L’entrée au Turkménistan est un peu longue, plein de formalités administratives. Enfin plutôt de paiments… 12$ par personne à l’immigration, puis 119$ pour la voiture, comprenant en vrac l’assurance, les frais de dossiers, la compensation du coût de carburant…

 

Une fois toutes les formalités faites, petite fouille de la voiture et hop on peut rentrer. Le tout nous aura pris environ 2h (sortie de l’Iran + entrée au Turkménistan). Ce qui est bien, mais pas top.

 

Ashgabat, la capitale est à environ 25km de la frontière. Dès qu’on y entre, on a l’impression de se trouver dans un autre monde. Des boulevards immenses, et les quelques voitures qui y circulent sont toutes récentes, blanches et surtout très propres. Ah oui, on risque une amende si on se promène ici dans une voiture sale…

 

Le blanc domine la ville. L’ancien président a reconstruit une grande partie des batiments en marbre. Alors oui c’est très beau mais apparament la ville était beaucoup plus verte avant. Il y a néanmoins de nombreux très jolis parcs, et surtout la ville est nickel, pas un déchet ne traîne par terre. La bonne surprise c’est la conduite ! Après l’Iran cela nous fait bizarre de voir les gens respecter les priorités et ne pas couper notre route.

 

On se gare sur un parking d’un hôtel où l’on est autorisés à rester pour la nuit. Et nous allons vite chercher se qui nous manquait un peu en Iran, une bonne vieille bière.

Ca fait plaisir !

 

La chaleur est étouffante, près de 40°, et malgré cela la piscine de l’hôtel n’est pas ouverte : ‘not warm enough !’ nous dit on à la réception.

 

Nous attendons la fin d’après midi pour aller faire un tour dans la ville. Un petit tour dans le bazar russe pour échanger quelques dollars, et lorsque Leslie sort son appareil photo, un grand gaillard surgit devant nous en s’exclamant ‘no photo, no photo !’ Ca n’est qu’un marché, on ne comprend pas trop.

 

On va faire un petit tour sur la place de l’Indépendance, et on aperçoit deux policiers. On décide d’aller les voir pour leur demander ce qu’on peut, et ce qu’on ne peut pas prendre en photo autour de cette place (il y a beaucoup de bâtiments officiels, et surtout le palais présidentiel un peu plus loin). Mais on a même pas le temps d’arriver jusqu’à eux qu’ils nous dégagent fissa fissa à coup de grand geste et de cris en russe. Bah oui, on était quand même à près de 200m du palais présidentiel, faut pas déconner.

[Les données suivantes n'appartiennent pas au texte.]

(** C7. An active frame submitted while idle is first inserted into the
    pre-activation buffer (dropping the oldest frame of a full buffer);
    the accumulator then becomes a copy of the buffer, oldest first, with
    the triggering frame once, as its last element; the engine is
    recording and the gap counter is 0.  Nothing is returned. *)
Theorem activation_snapshots_buffer st f :
  reachable cfg st ->
  recording_started st = false ->
  let o := _handle_audio_sample cfg transcribe f true st in
  let older := if Queue.full (buffer st)
               then tl (Queue.queue (buffer st))
               else Queue.queue (buffer st) in
  o = Ok None (state_of o) [] /\
  Queue.queue (buffer (state_of o)) = older ++ [f] /\
  samples (state_of o) = older ++ [f] /\
  recording_started (state_of o) = true /\
  gap_counter (state_of o) = 0%Z.
Proof.
  intros Hreach Hrec o older. subst o older.
  destruct (reachable_inv cfg st Hreach) as (Hm & Hb & Hg).
  rewrite handle_idle by (auto; rewrite Hm; auto).
  cbn. unfold inserted. repeat split; auto.
Qed.

(** C9. [reset], from any state at all, returns nothing, leaves the engine
    idle with an empty accumulator, a zero gap counter and an empty
    buffer, emits only its log line, and a second [reset] changes
    nothing. *)
Theorem reset_always_idle st :
  let o := reset st in
  o = Ok tt (state_of o) [EvLog "Resetting recorder..."] /\
  is_reset (state_of o) /\
  finalizes o = false /\
  state_of (reset (state_of o)) = state_of o.
Proof.
  cbn zeta. rewrite !reset_eq. cbn. unfold is_reset. cbn. repeat split.
Qed.

(** C10. When a finalizing call gets a falsy transcription, it returns
    nothing; the engine is still recording with every accumulated frame
    kept, nothing was reset, and the listening loop goes on with the next
    queued frame. *)
Theorem falsy_transcription_keeps_recording st f text rest :
  VAD_SIZE cfg <> 0%Z ->
  recording_started st = true ->
  (threshold cfg <= gap_counter st + 1)%Z ->
  transcribe (List.concat (samples st ++ [f])) = Returns text ->
  truthy text = false ->
  let o := _handle_audio_sample cfg transcribe f false st in
  o = Ok None (state_of o) (finalize_trace (samples st ++ [f])) /\
  recording_started (state_of o) = true /\
  samples (state_of o) = samples st ++ [f] /\
  gap_counter (state_of o) = (gap_counter st + 1)%Z /\
  buffer (state_of o) = buffer st /\
  existsb is_reset_log (trace_of o) = false /\
  _listen_and_respond cfg transcribe ((f, false) :: rest) st
  = after (trace_of o) (_listen_and_respond cfg transcribe rest (state_of o)).
Proof.
  intros Hv Hrec Hg Htx Htt o.
  assert (Ho : o = Ok None (with_input_stream false (paused f st))
                     (finalize_trace (samples st ++ [f]))).
  { subst o. rewrite handle_recording_finalize by auto.
    unfold finalized. rewrite Htx, Htt. reflexivity. }
  cbn [_listen_and_respond]. unfold bind at 1. fold o. rewrite Ho.
  cbn. repeat split. exact Hrec.
Qed.

(** C1 (amended). A finalizing call of [_handle_audio_sample] does not reset
    the engine: when it returns a result the engine is still recording, the
    accumulator holds every frame including the last one, the gap counter
    and the buffer are as the call left them, and the collaborator was
    called with no reset before it.  The reset is done by [start_listening]
    after the listening loop has returned: the engine it leaves is idle
    with empty accumulator and buffer and a zero gap counter, and the reset
    is logged right after the call of the collaborator, never before. *)
Theorem reset_follows_transcription st :
  reachable cfg st ->
  (forall f a r st' tr,
      _handle_audio_sample cfg transcribe f a st = Ok (Some r) st' tr ->
      recording_started st' = true /\
      samples st' = samples st ++ [f] /\
      gap_counter st' = (gap_counter st + 1)%Z /\
      buffer st' = buffer st /\
      tr = finalize_trace (samples st') /\
      reset_precedes_transcription tr = false) /\
  (forall q r rest st' tr,
      start_listening cfg transcribe q st = Ok (r, rest) st' tr ->
      is_reset st' /\
      exists pre audio,
        tr = pre ++ [EvTranscribe audio; EvLog "Resetting recorder..."] /\
        existsb is_reset_log pre = false).
Proof.
  intros Hreach.
  pose proof (reachable_inv cfg st Hreach) as Hinv.
  pose proof (reachable_vad cfg st Hreach) as Hv.
  split.
  - intros f a r st' tr Hrun.
    destruct (handle_cases cfg transcribe st f a Hinv Hv)
      as [(st1 & Hstep & _) | (Hrec & -> & Hg & Hstep)].
    + rewrite Hstep in Hrun. discriminate.
    + rewrite Hstep in Hrun. unfold finalized in Hrun.
      destruct (transcribe (List.concat (samples st ++ [f]))) as [|text];
        [discriminate|].
      inversion Hrun; subst. cbn. repeat split. exact Hrec.
  - intros q r rest st' tr Hrun.
    exact (start_listening_result cfg transcribe q st r rest st' tr Hinv Hv Hrun).
Qed.
(** [far_block] fails the height check and the conservation check; only the
    first is reported. *)
Lemma validation_order_witness :
  no_faults 0%nat = false ∧
  block_height far_block ≠ currentHeight empty_db + 1 ∧
  ¬ Forall balanced (block_transactions far_block) ∧
  run (post_blocks far_block) no_faults empty_db =
  (Returned InvalidHeight, mkWorld empty_db [(SelectMaxHeight, true)]).
Proof.
  assert (block_height far_block ≠ currentHeight empty_db + 1) as Hne
    by (vm_compute; discriminate).
  split; [reflexivity|]. split; [exact Hne|]. split.
  - intros Hall. apply Forall_cons_1 in Hall as [Hb _].
    vm_compute in Hb. discriminate.
  - destruct (validation_order far_block no_faults empty_db eq_refl)
      as (Hbad & _).
    exact (Hbad Hne).
Defined.



(** [transfer1] on [seeded_db]: the credit to [bob] fails after the debit
    of [alice] went through, and the [ROLLBACK] of the [catch] block fails
    as well. *)
Lemma apply_atomic_witness :
  open_tx seeded_db = None ∧
  fault_from 3 0%nat = false ∧
  validated seeded_db transfer1 ∧
  let r := run (post_blocks transfer1) (fault_from 3) seeded_db in
  trace r.2 = [(SelectMaxHeight, true); (Begin, true);
               (UpdateBalanceSub (Some 10) (Some "alice"), true);
               (UpdateBalanceAdd (Some 10) (Some "bob"), false);
               (Rollback, false)] ∧
  r.1 = Thrown ∧
  db r.2 = seeded_db.
Proof.
  assert (validated seeded_db transfer1) as Hv.
  { split; [reflexivity|]. split; [|reflexivity].
    constructor; [reflexivity|constructor]. }
  split; [reflexivity|]. split; [reflexivity|]. split; [exact Hv|].
  intros r. split; [reflexivity|].
  destruct (proj2 (@apply_atomic plain_platform) transfer1 (fault_from 3)
              seeded_db eq_refl eq_refl Hv) as [Hthrown Hrestored].
  assert (r.1 = Thrown) as Hr.
  { apply Hthrown. exists (Rollback). vm_compute.
    do 4 apply list_elem_of_further. apply list_elem_of_here. }
  split; [exact Hr|]. exact (proj1 (Hrestored Hr)).
Defined.

(** The state after [transfer1] was accepted. *)
Lemma rollback_idempotent_witness :
  let d := db (run (post_blocks transfer1) no_faults empty_db).2 in
  reachable d ∧
  let d1 := db (run (post_rollback (Some 0)) no_faults d).2 in
  let d2 := db (run (post_rollback (Some 0)) no_faults d1).2 in
  balances (tables d1) = balances (tables d2) ∧
  balances (tables (db (run (post_rollback (Some (currentHeight d))) no_faults d).2))
  = balances (tables d).
Proof.
  intros d.
  assert (reachable d) as Hr.
  { apply reachable_post_blocks, reachable_start. }
  split; [exact Hr|].
  exact (rollback_idempotent d Hr (Some 0) no_faults no_faults).
Defined.

Lemma success_replies_witness :
  run (post_blocks transfer1) no_faults empty_db =
    (Returned BlockAdded, (run (post_blocks transfer1) no_faults empty_db).2) ∧
  statusCode BlockAdded = 200 ∧
  body BlockAdded = StatusBody "Block added".
Proof.
  split; [reflexivity|]. split; [reflexivity|].
  destruct (@success_replies plain_platform) as [Hblocks _].
  apply (Hblocks transfer1 no_faults empty_db BlockAdded
                 (run (post_blocks transfer1) no_faults empty_db).2);
    reflexivity.
Defined.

Des photos pas très légales

 

 

 

On se pose quelques minutes dans un parc avec ce bon vieux Lénine pour nous tenir compagnie, puis on retourne tranquillement vers l’hôtel.

 

On se fait accoster par un turkmène qui parle un peu l’anglais. On comprend un peu mieux là où on a mis les pieds. C’est un état paranoïaque, ultra-policier et tout le monde est surveillé. Nous également : on nous a fourni un traceur GPS à brancher dans notre voiture et à rendre à la sortie du pays.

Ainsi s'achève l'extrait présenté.